======== Supplied data

(** ** A capture from its configuration on *)

Section capture.
Context {K X : Type}.
(** The kernel and the signal handler, within the contract. *)
Variables (slack : Z) (holds : K → list Z) (delivered : K → list packet) (turn : world K → world K).
Hypothesis turn_ok : ∀ w, rtc (kstep slack holds delivered) w (turn w).
(** The callback, and what it establishes about the packets it has seen. *)
Variables (P : K → list packet → X → Prop) (clock : K → option (Z * Z)) (fn : list Z → pkthdr → X → res X).
Hypothesis P_turn : ∀ w dn x, P (kern w) dn x → P (kern (turn w)) dn x.
Hypothesis callback_ok : fn_ok slack P clock fn.
Hypothesis clock_ok : ∀ k, is_Some (clock k).
(** libbpf makes new rings of the sizes asked for. *)
Variables (create : string → Z → xsk_umem_info → xsk_socket_config → Z * xsk_ring xdp_desc * xsk_ring xdp_desc)
  (link_id : Z → Z → Z) (cfg : config) (um : xsk_umem_info).
Hypothesis create_new : ∀ c, (create (ifname cfg) (xsk_if_queue cfg) um c).1.1 = 0 ∧
  new_cons (create (ifname cfg) (xsk_if_queue cfg) um c).1.2.
Hypothesis link_found : link_id (ifindex cfg) (xdp_flags cfg) = 0.
Hypothesis umem_new : new_prod (fq um).
(** At the start the kernel has nothing. *)
Variables (k : K) (m : list Z) (x : X).
Hypothesis nothing_held : holds k = [].
Hypothesis nothing_delivered : delivered k = [].
Hypothesis mem_length : Z.of_nat (length m) = NUM_FRAMES * FRAME_SIZE.
Hypothesis P_start : P k [] x.

Lemma capture_run poll b rounds pm nt to :
  ∃ xsk o fl, xsk_configure_socket true create link_id cfg um = Ok (Some xsk, 0) ∧
    rx_and_process turn clock poll rounds 0 pm nt to fn x (World xsk k m b) = Ok o ∧
    prod_ok (fq (umem xsk)) 0 [] fl ∧ Forall valid_addr fl ∧
    Z.of_nat (length fl) = XSK_RING_PROD__DEFAULT_NUM_DESCS ∧
    ∀ x' w', o = Some (x', w') →
      ∃ fl' rl' dn, winv slack holds delivered w' 0 [] fl' 0 0 rl' dn ∧ P (kern w') dn x' ∧
        (modest holds turn → Forall valid_addr fl').
Proof.
  destruct (xsk_configure_socket_spec create link_id cfg um slack holds delivered k m 1
    create_new link_found umem_new nothing_held nothing_delivered mem_length) as (xsk & fl & E & H & V & Hlen & _).
  destruct (rx_loop_spec slack holds delivered turn turn_ok P P_turn clock poll rounds 0 pm nt to fn 0
    (World xsk k m 1) fl [] [] x callback_ok clock_ok H P_start) as (o & Eo & Ho).
  exists xsk, o, fl. split_and!; try done; [apply H|]. intros x' w' Hxw.
  destruct (Ho x' w' Hxw) as (fl' & rl' & dn' & H' & HP' & T). exists fl', rl', dn'. split_and!; [done..|].
  intros Hmod. apply T; [done| |done]. unfold bounded. cbn [kern sock]. rewrite nothing_held.
  pose proof (co_used _ _ _ (wi_rx _ _ _ _ _ _ _ _ _ _ _ H)) as Hu. cbn in Hu. by rewrite Hu.
Qed.

(** What the capture leaves, for the theorem below and for its clients. *)
Lemma capture_outcome poll b rounds pm nt to :
  ∃ xsk o, xsk_configure_socket true create link_id cfg um = Ok (Some xsk, 0) ∧
    rx_and_process turn clock poll rounds 0 pm nt to fn x (World xsk k m b) = Ok o ∧
    ∀ x' w', o = Some (x', w') →
      ∃ dn, accounted slack holds delivered w' dn ∧ P (kern w') dn x'.
Proof.
  destruct (capture_run poll b rounds pm nt to) as (xsk & o & fl & E & Eo & _ & _ & _ & Ho).
  exists xsk, o. split_and!; [done|done|]. intros x' w' Hxw.
  destruct (Ho x' w' Hxw) as (fl' & rl' & dn & H' & HP' & _).
  exists dn. split; [by eapply winv_accounted|done].
Qed.

(** C13: The capture processes exactly the packets the kernel delivers, in their order,
    each once and with the bytes it was delivered with, and accounts for every
    frame of the umem.  The kernel and the signal handler may act, within the
    documented contract of AF_XDP, before every access of the code to shared
    memory.  From the configuration of the socket on, for any number of rounds,
    no assertion fails, the loop that "should not happen" does not, and no entry
    of a ring is read that was not written; [P] is what the callback establishes
    about the packets it has seen. *)
Theorem capture_processes_what_was_delivered poll b rounds pm nt to :
  ∃ xsk o, xsk_configure_socket true create link_id cfg um = Ok (Some xsk, 0) ∧
    rx_and_process turn clock poll rounds 0 pm nt to fn x (World xsk k m b) = Ok o ∧
    ∀ x' w', o = Some (x', w') →
      ∃ dn, accounted slack holds delivered w' dn ∧ P (kern w') dn x'.
Proof. apply capture_outcome. Qed.

(** C14: While the kernel keeps no more frames than one ring has slots (held or waiting
    in the receive ring), the capture puts only addresses of the umem in the fill
    ring, the 2048 of the configuration included. *)
Theorem fill_ring_gets_only_umem_frames poll b rounds pm nt to :
  modest holds turn →
  ∃ xsk o, xsk_configure_socket true create link_id cfg um = Ok (Some xsk, 0) ∧
    (∃ fl, prod_ok (fq (umem xsk)) 0 [] fl ∧ Forall valid_addr fl ∧
           Z.of_nat (length fl) = XSK_RING_PROD__DEFAULT_NUM_DESCS) ∧
    rx_and_process turn clock poll rounds 0 pm nt to fn x (World xsk k m b) = Ok o ∧
    ∀ x' w', o = Some (x', w') → ∃ fl, prod_ok (fq (umem (sock w'))) 0 [] fl ∧ Forall valid_addr fl.
Proof.
  intros Hmod. destruct (capture_run poll b rounds pm nt to) as (xsk & o & fl & E & Eo & Hf & V & Hl & Ho).
  exists xsk, o. split_and!; [done|by exists fl|done|]. intros x' w' Hxw.
  destruct (Ho x' w' Hxw) as (fl' & rl' & dn & H' & _ & V').
  exists fl'. split; [apply H'|by apply V'].
Qed.

(** One call of [handle_receive_packets] on an accounted socket takes at most 64
    packets, the next ones in the order of their delivery, leaves the socket
    accounted, and answers 0 exactly when it found none. *)
Lemma handle_receive_packets_takes_a_batch fuel w fl rl dn y :
  winv slack holds delivered w 0 [] fl 0 0 rl dn → P (kern w) dn y →
  ∃ ret y' w' fl' rl' batch, handle_receive_packets turn clock fuel fn y w = Ok (ret, y', w') ∧
    winv slack holds delivered w' 0 [] fl' 0 0 rl' (dn ++ batch) ∧ P (kern w') (dn ++ batch) y' ∧
    Z.of_nat (length batch) ≤ RX_BATCH_SIZE ∧ (ret = 0 ↔ batch = []).
Proof.
  intros H HP. destruct (handle_receive_packets_spec slack holds delivered turn turn_ok P P_turn clock fuel fn
    w fl rl dn y callback_ok clock_ok H HP) as (ret & y' & w' & fl' & rl' & dn' & E & H' & HP' & Hl & Hr & _).
  by exists ret, y', w', fl', rl', dn'.
Qed.
End capture.

Ltac concrete_capture :=
  first [apply kernel_turn_ok | apply keep_bytes_ok | apply empty_prod_new | apply umem_bytes_length
        | by apply kernel_turn_modest | by intros ? ? ? | intros ?; by eexists
        | intros ?; split; [done|apply empty_cons_new] | done].

Lemma capture_processes_what_was_delivered_witness :
  ∃ xsk o, xsk_configure_socket true create_ok link_ok eth0 new_umem = Ok (Some xsk, 0) ∧
    rx_and_process (kernel_turn 12 60 2048 100 3) tick_clock poll_ready 20 0 true 5 1000 keep_bytes []
      (World xsk (KState [] [] 0) umem_bytes 0) = Ok o ∧
    ∀ x' w', o = Some (x', w') →
      ∃ dn, accounted 12 k_held k_delivered w' dn ∧ kept (kern w') dn x'.
Proof.
  apply (capture_processes_what_was_delivered 12 k_held k_delivered (kernel_turn 12 60 2048 100 3));
    concrete_capture.
Defined.

Lemma fill_ring_gets_only_umem_frames_witness :
  ∃ xsk o, xsk_configure_socket true create_ok link_ok eth0 new_umem = Ok (Some xsk, 0) ∧
    (∃ fl, prod_ok (fq (umem xsk)) 0 [] fl ∧ Forall valid_addr fl ∧
           Z.of_nat (length fl) = XSK_RING_PROD__DEFAULT_NUM_DESCS) ∧
    rx_and_process (kernel_turn 12 60 2048 100 3) tick_clock poll_ready 20 0 true 5 1000 keep_bytes []
      (World xsk (KState [] [] 0) umem_bytes 0) = Ok o ∧
    ∀ x' w', o = Some (x', w') → ∃ fl, prod_ok (fq (umem (sock w'))) 0 [] fl ∧ Forall valid_addr fl.
Proof.
  apply (fill_ring_gets_only_umem_frames 12 k_held k_delivered (kernel_turn 12 60 2048 100 3) (λ w, kernel_turn_ok 12 60 2048 100 3 w)
    kept tick_clock keep_bytes); concrete_capture.
Defined.

Lemma handle_receive_packets_takes_a_batch_witness :
  ∃ xsk fl, xsk_configure_socket true create_ok link_ok eth0 new_umem = Ok (Some xsk, 0) ∧
    ∃ ret y' w' fl' rl' batch,
      handle_receive_packets (kernel_turn 12 60 2048 100 3) tick_clock 0 keep_bytes []
        (World xsk (KState [] [] 0) umem_bytes 1) = Ok (ret, y', w') ∧
      winv 12 k_held k_delivered w' 0 [] fl' 0 0 rl' ([] ++ batch) ∧ kept (kern w') ([] ++ batch) y' ∧
      Z.of_nat (length batch) ≤ RX_BATCH_SIZE ∧ (ret = 0 ↔ batch = []) ∧ Forall valid_addr fl.
Proof.
  destruct (xsk_configure_socket_spec create_ok link_ok eth0 new_umem 12 k_held k_delivered (KState [] [] 0)
    umem_bytes 1) as (xsk & fl & E & H & V & _); [concrete_capture..|].
  exists xsk, fl. split; [done|].
  destruct (handle_receive_packets_takes_a_batch 12 k_held k_delivered (kernel_turn 12 60 2048 100 3)
    (λ w, kernel_turn_ok 12 60 2048 100 3 w) kept tick_clock keep_bytes (λ _ _ _ H, H) (keep_bytes_ok 12 tick_clock)
    (λ k, ex_intro _ (k_time k, 250000) eq_refl) 0 _ fl [] [] [] H eq_refl) as
    (ret & y' & w' & fl' & rl' & batch & E' & H' & HP & Hl & Hr).
  exists ret, y', w', fl', rl', batch. split_and!; assumption || apply Hr.
Defined.

(** ** A kernel with larger queues *)

(** The entries of a ring that are not consumed. *)
Fixpoint ring_entries {A} (r : xsk_ring A) (idx : Z) (n : nat) : list A :=
  match n with
  | O => []
  | S n => option_list (ring r !! slot r idx) ++ ring_entries r (u32 (idx + 1)) n
  end.
Definition waiting {A} (r : xsk_ring A) : list A :=
  ring_entries r (consumer r) (Z.to_nat (u32 (producer r - consumer r))).

(** It keeps up to 4096 frames, takes all it can, and delivers one packet at a time. *)
Definition greedy : world kstate → world kstate := kernel_turn 0 60 NUM_FRAMES 2048 1.

(** Two calls of [handle_receive_packets] after the configuration. *)
Definition two_batches : res (world kstate) :=
  '(s, _) ← xsk_configure_socket true create_ok link_ok eth0 new_umem;
  xsk ← or_fault s NullDeref;
  '(_, x, w) ← handle_receive_packets greedy tick_clock 0 keep_bytes []
                 (World xsk (KState [] [] 0) [] 1);
  '(_, x, w) ← handle_receive_packets greedy tick_clock 0 keep_bytes x w;
  Ok w.

(** The answer of [xsk_prod_nb_free] can exceed the number it is asked for, and
    [handle_receive_packets] fills all those slots: a kernel that holds more
    than 2048 frames (within the contract) gets 2047 invalid addresses in the
    fill ring with the second batch. *)
Lemma fill_ring_can_get_invalid_frames :
  (∀ w, rtc (kstep 0 k_held k_delivered) w (greedy w)) ∧
  ∃ w, two_batches = Ok w ∧
    length (filter (.= INVALID_UMEM_FRAME) (waiting (fq (umem (sock w))))) = 2047%nat.
Proof.
  split; [intros w; apply kernel_turn_ok|].
  destruct (checked two_batches (λ w,
    (length (filter (λ a, a = INVALID_UMEM_FRAME) (waiting (fq (umem (sock w))))) =? 2047)%nat)) as (w & E & H).
  { vm_compute. reflexivity. }
  exists w. split; [exact E|]. by apply Nat.eqb_eq in H.
Qed.

(** ** When the capture loop ends *)

Section ending.
Context {K X : Type}.
Variables (turn : world K → world K) (clock : K → option (Z * Z)) (poll : K → Z → Z).
Variables (fn : list Z → pkthdr → X → res X) (to : Z).

(** [poll] times out, or fails. *)
Definition times_out (k : K) : Prop := poll k to ≤ 0 ∨ 1 < poll k to.

Lemma rx_loop_timeouts n rounds fuel nt i x w :
  (∀ j, (j ≤ 2 * n)%nat → stop_capture (Nat.iter (S j) turn w) = 1) →
  (∀ j, (j < n)%nat → times_out (kern (Nat.iter (2 * S j) turn w))) →
  nt = i + Z.of_nat n →
  rx_loop turn clock poll rounds fuel true nt to fn i x w =
    Ok (if (n <=? rounds)%nat then Some (x, Nat.iter (S (2 * n)) turn w) else None).
Proof.
  revert rounds i w. induction n as [|n IH]; intros rounds i w Hs Hp Hn.
  - rewrite (proj2 (Nat.leb_le 0 rounds)) by lia. destruct rounds; cbn [rx_loop];
      rewrite (proj2 (Z.ltb_ge _ _)) by lia; done.
  - destruct rounds as [|rounds]; cbn [rx_loop]; rewrite (proj2 (Z.ltb_lt _ _)) by lia;
      pose proof (Hs 0%nat ltac:(lia)) as Hs0; cbn in Hs0; rewrite Hs0; cbn [andb Z.eqb Pos.eqb].
    + done.
    + pose proof (Hp 0%nat ltac:(lia)) as Hp0. cbn in Hp0.
      rewrite (proj2 (orb_true_iff _ _)) by (destruct Hp0; [left; by apply Z.leb_le|right; by apply Z.ltb_lt]).
      rewrite IH.
      * cbn [Nat.leb]. rewrite <-!Nat.iter_succ_r. by replace (S (2 * S n)) with (S (S (S (2 * n)))) by lia.
      * intros j Hj. rewrite <-!Nat.iter_succ_r. apply (Hs (S (S j))). lia.
      * intros j Hj. rewrite <-!Nat.iter_succ_r. replace (S (S (2 * S j))) with (2 * S (S j))%nat by lia.
        apply Hp. lia.
      * lia.
Qed.


(** [stop_rx_and_process] ends the capture: a round that finds [stop_capture] 0
    returns at once, whatever the mode and the count. *)
Lemma stop_rx_and_process_stops rounds fuel pm nt i x w :
  stop_capture (turn (stop_rx_and_process w)) = 0 →
  rx_loop turn clock poll rounds fuel pm nt to fn i x (stop_rx_and_process w) =
    Ok (Some (x, turn (stop_rx_and_process w))).
Proof. intros Hs. destruct rounds; cbn [rx_loop]; by rewrite Hs, andb_false_r. Qed.
End ending.


Example stop_rx_and_process_example :
  rx_loop tick tick_clock poll_ready 3 0 true 5 1000 keep_bytes 0 []
    (stop_rx_and_process (World (SocketInfo empty_cons empty_tx new_umem [] 0 0) (KState [] [] 0) [] 1)) =
  Ok (Some ([], World (SocketInfo empty_cons empty_tx new_umem [] 0 0) (KState [] [] 1) [] 0)).
Proof. apply (stop_rx_and_process_stops tick tick_clock poll_ready keep_bytes 1000 3 0 true 5 0 []). done. Defined.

================

▶ [Exercise] Could you set down, word for word, only the lines above from the line with "umem_bytes 1) as" to the line with "(** ** A kernel with larger queues *)", including both?

▶ [Answer area]
    umem_bytes 1) as (xsk & fl & E & H & V & _); [concrete_capture..|].
  exists xsk, fl. split; [done|].
  destruct (handle_receive_packets_takes_a_batch 12 k_held k_delivered (kernel_turn 12 60 2048 100 3)
    (λ w, kernel_turn_ok 12 60 2048 100 3 w) kept tick_clock keep_bytes (λ _ _ _ H, H) (keep_bytes_ok 12 tick_clock)
    (λ k, ex_intro _ (k_time k, 250000) eq_refl) 0 _ fl [] [] [] H eq_refl) as
    (ret & y' & w' & fl' & rl' & batch & E' & H' & HP & Hl & Hr).
  exists ret, y', w', fl', rl', batch. split_and!; assumption || apply Hr.
Defined.

(** ** A kernel with larger queues *)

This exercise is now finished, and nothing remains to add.